Background: We examined whether immigrants were less likely to be covered by a smokefree workplace policy, as well as whether workplace smoking policies garnered comparable associations with smoking for immigrants and the US-born, in the US.
Methods: We used the 2001/02 Current Population Survey Tobacco Use Supplement among US indoor workers (n=85,784) using multiple logistic regression analyses. First, we examined whether nativity (immigrants vs. US-born) was independently associated with smokefree policy coverage. Second, we examined whether the smokefree policy association with current smoking was differential by nativity (effect modification).

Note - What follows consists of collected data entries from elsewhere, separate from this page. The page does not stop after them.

Lemma frame_finish_app o sc md nest conj disj ts :
  frame_finish (Frame ts o sc md nest 0 false conj disj) =
    finish_expression (conj ++ [finish_disjunction disj]).
Proof. unfold frame_finish. simpl. destruct conj as [|q [|q' conj]]; done. Qed.
(** A group's child frame, once its expression is done, resumes its parent. *)
Lemma group_closes is_dir related o md nest nest' neg conj disj susp sc o' rem qs ts rem' t :
  expression_done o' (Group is_dir related) md nest' []
    (Frame [] o sc md nest neg true conj disj :: susp) qs ts rem t →
  answers (close_group is_dir related qs ts rem') t
    (unary_done o sc md nest neg conj disj susp) ∨ rem' ≠ rem.
Proof.
  intros (Hts & conj' & disj' & Hf & ->). destruct (decide (rem' = rem)) as [->|]; [left|by right].
  unfold close_group. destruct Hts as [->|Hts].
  - simpl. exists 1. intros fuel. done.
  - destruct ts as [|[] ts]; try done. simpl. eexists. split; [done|].
    apply resumes_step. unfold parse_step, close_frame.
    cbn [frame tokens scope suspended remaining expecting_operand]. rewrite Hf. apply resumes_here.
Qed.

Definition unary_simulated (fuel : nat) : Prop :=
  ∀ o sc md nest neg conj disj susp ts rem,
    answers (descend_unary fuel o md (nest + neg) ts rem)
      (operand_turn (Machine (Frame ts o sc md nest neg true conj disj) susp rem))
      (unary_done o sc md nest neg conj disj susp).
Definition disjunction_simulated (fuel : nat) : Prop :=
  ∀ o sc md nest conj disj susp ts rem,
    answers (descend_disjunction fuel o md nest ts rem)
      (operand_turn (Machine (Frame ts o sc md nest 0 true conj disj) susp rem))
      (disjunction_done o sc md nest conj disj susp).
Definition expression_simulated (fuel : nat) : Prop :=
  ∀ o sc md nest conj susp ts rem,
    answers (descend_expression fuel o md nest ts rem)
      (operand_turn (Machine (Frame ts o sc md nest 0 true conj []) susp rem))
      (expression_done o sc md nest conj susp).

Lemma unary_simulation fuel :
  unary_simulated fuel → expression_simulated fuel → unary_simulated (S fuel).
Proof.
  intros IHu IHe o sc md nest neg conj disj susp ts rem.
  cbn [descend_unary]. unfold operand_turn. cbn [frame nesting negations remaining tokens f_options macro_depth].
  destruct (MAX_NESTING <=? nest + neg); [apply resumes_done|].
  destruct (rem =? 0)%N; [apply resumes_done|]. cbv zeta. cbn [suspended].
  assert (Hgroup : ∀ is_dir related o' ts',
    answers (d_bind (descend_expression fuel o' md (S (nest + neg)) ts' (rem - 1))
        (close_group is_dir related))
      (Go (Machine (frame_new ts' o' (Group is_dir related) md (S (nest + neg)))
        (Frame [] o sc md nest neg true conj disj :: susp) (rem - 1)))
      (unary_done o sc md nest neg conj disj susp)).
  { intros is_dir related o' ts'. eapply answers_bind.
    - eapply answers_through; [apply resumes_step; apply resumes_here|]. apply IHe.
    - intros qs ts2 r t Ht. by destruct (group_closes _ _ _ _ _ _ _ _ _ _ _ _ _ _ _ r _ Ht). }
  destruct ts as [|[s lf| | | | |] ts]; try apply resumes_done.
  - destruct (group_scope s lf ts o) as [[[o' is_dir] related]|]; [apply Hgroup|].
    destruct (macro_value s lf) as [value|].
    + destruct (MAX_MACROS <=? md); [apply resumes_done|].
      destruct (default (Err "") (lex value)) as [[|t ts']|e]; [| |apply resumes_done].
      * eexists. split; [reflexivity|]. apply resumes_here.
      * eapply answers_bind; [eapply answers_through; [apply resumes_step; apply resumes_here|]; apply IHe|].
        intros qs ts2 r t2 (Hts & conj' & disj' & Hf & ->).
        destruct Hts as [->|Hts]; [|destruct ts2 as [|[] ts2]; try done; exists 1; intros; done].
        eexists. split; [reflexivity|]. apply resumes_step. unfold parse_step, close_frame.
        cbn [frame tokens scope suspended remaining expecting_operand].
        rewrite Hf. apply resumes_here.
    + destruct (atom_with_options s o lf); [|apply resumes_done].
      eexists. split; [reflexivity|]. apply resumes_here.
  - apply Hgroup.
  - eapply answers_bind.
    + eapply answers_through; [apply resumes_step; apply resumes_here|].
      replace (S (nest + neg)) with (nest + S neg) by lia. apply IHu.
    + intros q ts2 r t ->. eexists. split; [|apply resumes_here]. unfold unary_done, negate.
      do 4 f_equal. by rewrite (Nat.iter_swap neg).
Qed.
Lemma disjunction_simulation fuel :
  unary_simulated fuel → disjunction_simulated fuel → disjunction_simulated (S fuel).
Proof.
  intros IHu IHd o sc md nest conj disj susp ts rem. cbn [descend_disjunction].
  eapply answers_bind; [specialize (IHu o sc md nest 0); rewrite Nat.add_0_r in IHu; apply IHu|].
  intros q ts2 r t ->. simpl negate.
  assert (Hend : ∀ ts, head ts ≠ Some Or →
    answers (Some (Ok ([q], ts, r)))
      (Go (Machine (Frame ts o sc md nest 0 false conj (disj ++ [q])) susp r))
      (disjunction_done o sc md nest conj disj susp)).
  { intros ts' Hts. eexists. split; [split; [done|reflexivity]|apply resumes_here]. }
  destruct ts2 as [|[s lf| | | | |] ts2]; try by apply Hend.
  eapply answers_through.
  { do 2 apply resumes_step. apply resumes_here. }
  eapply answers_bind; [apply IHd|]. intros qs ts3 r' t (Hts & ->).
  eexists. split; [split; [done|]|apply resumes_here]. cbn. by rewrite <-app_assoc.
Qed.
Lemma expression_simulation fuel :
  disjunction_simulated fuel → expression_simulated fuel → expression_simulated (S fuel).
Proof.
  intros IHd IHe o sc md nest conj susp ts rem. cbn [descend_expression].
  eapply answers_bind; [apply IHd|]. intros qs ts2 r t (Hts & ->). simpl app.
  assert (Hend : ∀ ts, ts = [] ∨ head ts = Some R →
    answers (Some (Ok ([finish_disjunction qs], ts, r)))
      (Go (Machine (Frame ts o sc md nest 0 false conj qs) susp r))
      (expression_done o sc md nest conj susp)).
  { intros ts' Hts'. eexists. split; [|apply resumes_here]. split; [done|].
    exists conj, qs. split; [apply frame_finish_app|done]. }
  assert (Hnext : ∀ ts ts', head ts = Some And ∧ ts' = drop 1 ts ∨
      head ts ≠ Some And ∧ head ts ≠ Some Or ∧ head ts ≠ Some R ∧ ts ≠ [] ∧ ts' = ts →
    answers (d_bind (descend_expression fuel o md nest ts' r)
        (λ qs' ts rem, Some (Ok (finish_disjunction qs :: qs', ts, rem))))
      (Go (Machine (Frame ts o sc md nest 0 false conj qs) susp r))
      (expression_done o sc md nest conj susp)).
  { intros ts1 ts1' Hcase. eapply answers_through; [apply resumes_step; apply resumes_here|].
    replace (parse_step (Machine (Frame ts1 o sc md nest 0 false conj qs) susp r)) with
      (operand_turn (Machine (Frame ts1' o sc md nest 0 true
        (conj ++ [finish_disjunction qs]) []) susp r)).
    2:{ destruct ts1 as [|[] ?]; naive_solver. }
    eapply answers_bind; [apply IHe|]. intros qs' ts3 r' t (Hts3 & conj' & disj' & Hf & ->).
    eexists. split; [|apply resumes_here]. split; [done|]. exists conj', disj'. split; [|done].
    by rewrite Hf, <-app_assoc. }
  destruct ts2 as [|[s lf| | | | |] ts2]; try done;
    (apply Hend; by auto) || (apply Hnext; naive_solver).
Qed.
Lemma simulation fuel :
  unary_simulated fuel ∧ disjunction_simulated fuel ∧ expression_simulated fuel.
Proof.
  induction fuel as [|fuel (IHu & IHd & IHe)]; [done|].
  split_and!; auto using unary_simulation, disjunction_simulation, expression_simulation.
Qed.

Results: Immigrants were less likely to work in smokefree workplaces than the US-born; however occupation and industry accounted for these disparities. Employment in a workplace that was not smokefree was associated with higher odds of smoking (vs. smokefree workplaces), both before (OR=1.83, 95% CI:1.79-1.87) and after (OR=1.36, (1.32-1.40)) covariate adjustment among the US-born, but associations were weaker among immigrants (OR=1.39(1.29-1.50) unadjusted, OR=1.14(1.05-1.24) adjusted). Worker industry partly explained (16% of) the weaker policy-smoking association among immigrants, while other socioeconomic variables reduced the policy-smoking association without explaining the disparity.
Conclusions: The patchwork of US workplace smoking restriction policy at different governmental levels, combined with a voluntary regime among some employers, generates coverage inequalities. Workplace smokefree policies may be less effective for immigrants, and this is related to differential coverage by such policies due to occupational segregation. Understanding the complex patterns of the social context of smoking is important for understanding how policy interventions might have heterogeneous effects for different demographic groups.